═════ INFORMATION PROVIDED

(* ===== verification/ExamplesApi.v ===== *)
(** * The theorems on the API at work on a small database

    MySQL in memory: the tables themselves, with the meaning of the statements as
    the server; identifiers count up and hashes are marked passwords. *)
From S2P Require Import Prelude GoStrings Redis DnsTypes Store Sql Database DatabaseFacts DatabaseIndex Api ApiServer.
Local Open Scope Z_scope.

Definition engine : Engine := {|
  same x y := bool_decide (x = y); like _ _ := true; before _ _ := true; json_normal s := s |}.
Abbreviation MemDB := (DB * Z)%type.
Definition affected (st : exec) (db : DB) : Z := Z.of_nat (length (selected engine st db)).
#[export] Instance mem_mysql : MySQL MemDB := {
  sql_QueryRow q s := (match eval engine s.1 q with row :: _ => Ok row | [] => Err ErrNoRows end, s);
  sql_Query q s := (if valid q then Ok (eval engine s.1 q) else Err (MySQLError 1064), s);
  sql_Exec st s := if duplicate engine st s.1 then (Err (MySQLError 1062), s)
                   else (Ok (affected st s.1), (apply engine st s.1, s.2));
}.
#[export] Instance mem_mysql_laws : MySQLLaws MemDB engine fst.
Proof.
  split.
  - intros q s. simpl. split; [done|]. destruct (eval engine s.1 q); [done|]. left.
  - intros q s. simpl. split; [done|]. by destruct (valid q).
  - intros st s. simpl. destruct (duplicate engine st s.1) eqn:E; simpl; [done|].
    unfold affected. split_and!; [done|done|lia|lia|by destruct st].
  - simpl. split; [intros x|intros x y|intros x y z]; rewrite !bool_decide_eq_true; congruence.
Qed.
#[export] Instance mem_entropy : Entropy MemDB := {
  NewObjectId s := ("id" +:+ pretty s.2, (s.1, s.2 + 1));
  Int63 s := (s.2, (s.1, s.2 + 1));
  HashPassword p s := (Ok ("hash of " +:+ p), s);
  CheckPasswordHash p h := bool_decide (h = "hash of " +:+ p);
}.
#[export] Instance mem_entropy_laws : EntropyLaws MemDB fst.
Proof.
  split; [done..|]. intros p s. split; [done|]. simpl. intros h [= <-]. by apply bool_decide_eq_true.
Qed.

Definition db0 : MemDB := (λ _, [], 7).
Definition ann : User := {| u_Id := empty_str; u_Email := "ann@test"; u_Password := "secret";
                            u_Status := UserStatusPending |}.
Definition bob : User := {| u_Id := empty_str; u_Email := "bob@test"; u_Password := "hidden";
                            u_Status := UserStatusActive |}.
Definition code0 : string := str (replicate 40 "0"%char ++ replicate 10 "0"%char).

Definition s1 : MemDB := (AddUser ann db0).2.
Definition s2 : MemDB := (AddVerification 100 "ann@test" VerificationTypeSignup s1).2.
Definition s3 : MemDB := (Verify (match (AddVerification 100 "ann@test" VerificationTypeSignup s1).1 with
                                  | Some (Ok c) => c | _ => empty_str end) s2).2.

Lemma signup_verify_login_witness :
  is_ok (login "ann@test" "secret" s1).1 = false
  ∧ (login "ann@test" "secret" s3).1 = Ok {| id_Id := "id7"; id_Email := "ann@test" |}.
Proof.
  set (code := match (AddVerification 100 "ann@test" VerificationTypeSignup s1).1 with
               | Some (Ok c) => c | _ => empty_str end).
  assert (E1 : (AddUser ann db0).1 = Ok "id7") by (vm_compute; reflexivity).
  assert (E2 : (AddVerification 100 "ann@test" VerificationTypeSignup s1).1 = Some (Ok code))
    by (vm_compute; reflexivity).
  assert (E3 : (Verify code s2).1 = Ok ()) by (vm_compute; reflexivity).
  destruct (signup_verify_login (engine:=engine) (tables:=fst) 100 ann "id7" code db0 eq_refl E1 E2 E3)
    as (Hno & Hyes & _).
  split; [exact (proj1 (Hno "secret"))|apply Hyes; vm_compute; reflexivity].
Defined.

(** Ann owns a zone; Bob asks for it. *)
Definition ex_zone : Zone := {| z_Id := empty_str; z_Name := "example.com."; z_Enabled := true;
                                z_Dnssec := false; z_CNameFlattening := false |}.
Definition s4 : MemDB := (AddZone "ann@test" ex_zone (AddUser bob s3).2).2.
Definition bob_ctx : Context := {|
  Identity := Some {| id_Id := "id0"; id_Email := "bob@test" |};
  Param p := if bool_decide (p = "zone") then "example.com." else "www" |}.

Lemma AddZone_spec_witness :
  owns (engine:=engine) s4.1 "ann@test" "example.com."
  ∧ is_ok (AddZone "bob@test" ex_zone s4).1 = false.
Proof.
  assert (E : is_ok (AddZone "ann@test" ex_zone (AddUser bob s3).2).1 = true) by (vm_compute; reflexivity).
  destruct (AddZone_spec (engine:=engine) (tables:=fst) "ann@test" ex_zone (AddUser bob s3).2) as [Hok _].
  destruct (AddZone "ann@test" ex_zone (AddUser bob s3).2).1 as [id|e] eqn:Eid; [|discriminate E].
  destruct (Hok id eq_refl) as (_ & Ho & _). split; [exact Ho|].
  destruct Ho as (u & z & _ & Hz & _).
  apply (AddZone_spec (engine:=engine) (tables:=fst) "bob@test" ex_zone s4). by exists z.
Defined.

Lemma bob_owns_nothing : ¬ owns (engine:=engine) s4.1 "bob@test" "example.com.".
Proof.
  intros (u & z & [Hu Hue] & [Hz Hzn] & E).
  assert (Eu : forallb (λ u, negb (holds engine u (Equals "Email" (VStr "bob@test")))
      || forallb (λ z, negb (bool_decide (column "User_Id" z = column "Id" u))) (s4.1 TZone)) (s4.1 TUser) = true)
    by (vm_compute; reflexivity).
  rewrite forallb_forall in Eu. specialize (Eu u (proj1 (list_elem_of_In _ _) Hu)). rewrite Hue in Eu.
  cbn [negb orb] in Eu. rewrite forallb_forall in Eu.
  specialize (Eu z (proj1 (list_elem_of_In _ _) Hz)). by rewrite bool_decide_eq_true_2 in Eu.
Qed.
Lemma serve_zones_protects_witness :
  (serve_zones bob_ctx DELETE_zone s4).2.1 = s4.1
  ∧ ∃ resp, (serve_zones bob_ctx DELETE_zone s4).1 = Some resp ∧ http.StatusBadRequest ≤ Code resp.
Proof.
  apply (serve_zones_protects (engine:=engine) (tables:=fst) bob_ctx {| id_Id := "id0"; id_Email := "bob@test" |});
    [reflexivity|reflexivity|apply bob_owns_nothing].
Defined.

(** ** Requests to the server: each says which route it fits and what is bound *)
Record Req := {
  rq_Method : string; rq_Path : string; rq_Param : string → string; rq_Token : string;
  rq_User : res string NewUser; rq_Login : res string loginCredentials; rq_Zone : res string NewZoneRequest;
}.
#[export] Instance req_gin : Gin Req := {
  Method := rq_Method;
  find_route routes rq :=
    '(i, _) ← list_find (λ r, r = (rq_Method rq, rq_Path rq)) routes; Some (i, rq_Param rq);
  no_route _ := ErrorResponse http.StatusNotFound "404 page not found";
  bind_ListRequest _ := Ok {| Start := 0; Count := 10; Q := empty_str |};
  bind_NewZone := rq_Zone;
  bind_UpdateZone _ := Err "unbound"; bind_NewLocation _ := Err "unbound";
  bind_UpdateLocation _ := Err "unbound"; bind_NewRecordSet _ := Err "unbound";
  bind_UpdateRecordSet _ := Err "unbound";
  bind_NewUser := rq_User; bind_verification _ := Err "unbound"; bind_loginCredentials := rq_Login;
}.
#[export] Instance req_gin_laws : GinLaws Req.
Proof.
  split. intros routes rq i ps Hf. cbn in Hf. apply bind_Some in Hf as ([j x] & Hf & [= <- <-]).
  apply list_find_Some in Hf as (Hj & Hx & _). exists (rq_Path rq). by rewrite Hj, Hx.
Qed.
Definition claims_of (e i : string) : gmap string string := PayloadFunc (Some {| id_Id := i; id_Email := e |}).
(** Tokens for two users. *)
#[export] Instance req_jwt : Jwt Req := {
  check_token rq :=
    if decide (rq_Token rq = "ann's") then Ok (claims_of "ann@test" "id7")
    else if decide (rq_Token rq = "bob's") then Ok (claims_of "bob@test" "id0")
    else Err (http.StatusUnauthorized, "auth header is empty");
  new_token claims rq :=
    if decide (claims = claims_of "ann@test" "id7") then Ok ("ann's", "in an hour") else Err "no token";
  renew_token _ := Err "no token";
  auth_message _ := "incorrect Username or Password";
  brings rq t := rq_Token rq = t;
}.
#[export] Instance req_jwt_laws : JwtLaws Req.
Proof.
  split.
  - intros rq code msg. simpl. repeat case_decide; [done..|]. intros [= <- _]. vm_compute. discriminate.
  - intros claims rq token expire rq' Hn Hb. simpl in *. case_decide; [|done]. injection Hn as <- _. subst claims.
    rewrite decide_True by done. by eexists.
Qed.

Definition request (m p token : string) : Req := {|
  rq_Method := m; rq_Path := p; rq_Param q := if bool_decide (q = "zone") then "example.com." else empty_str;
  rq_Token := token; rq_User := Ok {| nu_Email := "ann@test"; nu_Password := "secret" |};
  rq_Login := Ok {| lc_Email := "ann@test"; lc_Password := "secret" |};
  rq_Zone := Ok {| nz_Name := "example.com."; nz_Enabled := true; nz_Dnssec := false; nz_CNameFlattening := false |} |}.
Definition db_text (e : DbError) : string := "database error".
Definition redis_text (e : RedisError) : string := "redis error".
Definition queued (q : string) (i : StreamItem) : M unit (res RedisError string) := λ s, (Ok "1-0", s).
Abbreviation server := (ServeHTTP (S:=MemDB) (R:=unit) db_text redis_text queued).

Definition bob_deletes : Req := request "DELETE" "/zones/:zone" "bob's".
Lemma api_guards_tables_witness :
  (server 100 bob_deletes (s4, ())).2.1.1 = s4.1
  ∧ ∃ resp, (server 100 bob_deletes (s4, ())).1 = Some resp ∧ http.StatusBadRequest ≤ Code resp.
Proof.
  assert (Er : route_of bob_deletes = Some (EZones (λ _, DELETE_zone), rq_Param bob_deletes)) by reflexivity.
  assert (Hn : ¬ may_use (engine:=engine) s4.1 bob_deletes (λ _, DELETE_zone) (rq_Param bob_deletes)).
  { intros (id & (claims & Hc & Hid) & Ho). vm_compute in Hc. injection Hc as <-. vm_compute in Hid.
    injection Hid as <-. exact (bob_owns_nothing (Ho eq_refl)). }
  destruct (proj2 (api_guards_tables (engine:=engine) (tables:=fst) db_text redis_text queued 100 bob_deletes (s4, ()))
    _ _ Er Hn) as (E & _ & Hr).
  split; [exact E|exact Hr].
Defined.

Definition ann_logs_in : Req := request "POST" "/auth/login" empty_str.
Definition ann_deletes : Req := request "DELETE" "/zones/:zone" "ann's".

(** From an empty database: Ann signs up and creates her zone. *)
Definition history : list Req := [request "POST" "/auth/signup" empty_str].
Definition after_history : MemDB := (serve_all db_text redis_text queued 100 history (db0, ())).2.1.
Definition ann_ctx : Context := {|
  Identity := Some {| id_Id := "id7"; id_Email := "ann@test" |}; Param _ := "example.com." |}.
Definition ann_zone : NewZoneRequest :=
  {| nz_Name := "example.com."; nz_Enabled := true; nz_Dnssec := false; nz_CNameFlattening := false |}.
Lemma posted_is_answered_witness :
  (addZone ann_ctx (Ok ann_zone) after_history).1 = Some (SuccessResponse http.StatusCreated "successful")
  ∧ answered (getZone ann_ctx (addZone ann_ctx (Ok ann_zone) after_history).2).1
      (BZone {| gz_Name := "example.com."; gz_Enabled := true; gz_Dnssec := false; gz_CNameFlattening := false |}).
Proof.
  assert (E : (addZone ann_ctx (Ok ann_zone) after_history).1
              = Some (SuccessResponse http.StatusCreated "successful")) by (vm_compute; reflexivity).
  split; [exact E|].
  apply (proj1 (posted_is_answered (engine:=engine) (tables:=fst) db_text redis_text queued 100 history (db0, ())
    ann_ctx ann_ctx (SuccessResponse http.StatusCreated "successful") (addZone ann_ctx (Ok ann_zone) after_history).2
    (λ _, eq_refl) eq_refl eq_refl) ann_zone E eq_refl); [discriminate|reflexivity].
Defined.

══════════

ABOUT THIS TASK: Working from the records above, write out verbatim only the lines from the line containing "assert (Hn : ¬" through the line containing "vm_compute in Hid.".

TASK RESPONSE:
  assert (Hn : ¬ may_use (engine:=engine) s4.1 bob_deletes (λ _, DELETE_zone) (rq_Param bob_deletes)).
  { intros (id & (claims & Hc & Hid) & Ho). vm_compute in Hc. injection Hc as <-. vm_compute in Hid.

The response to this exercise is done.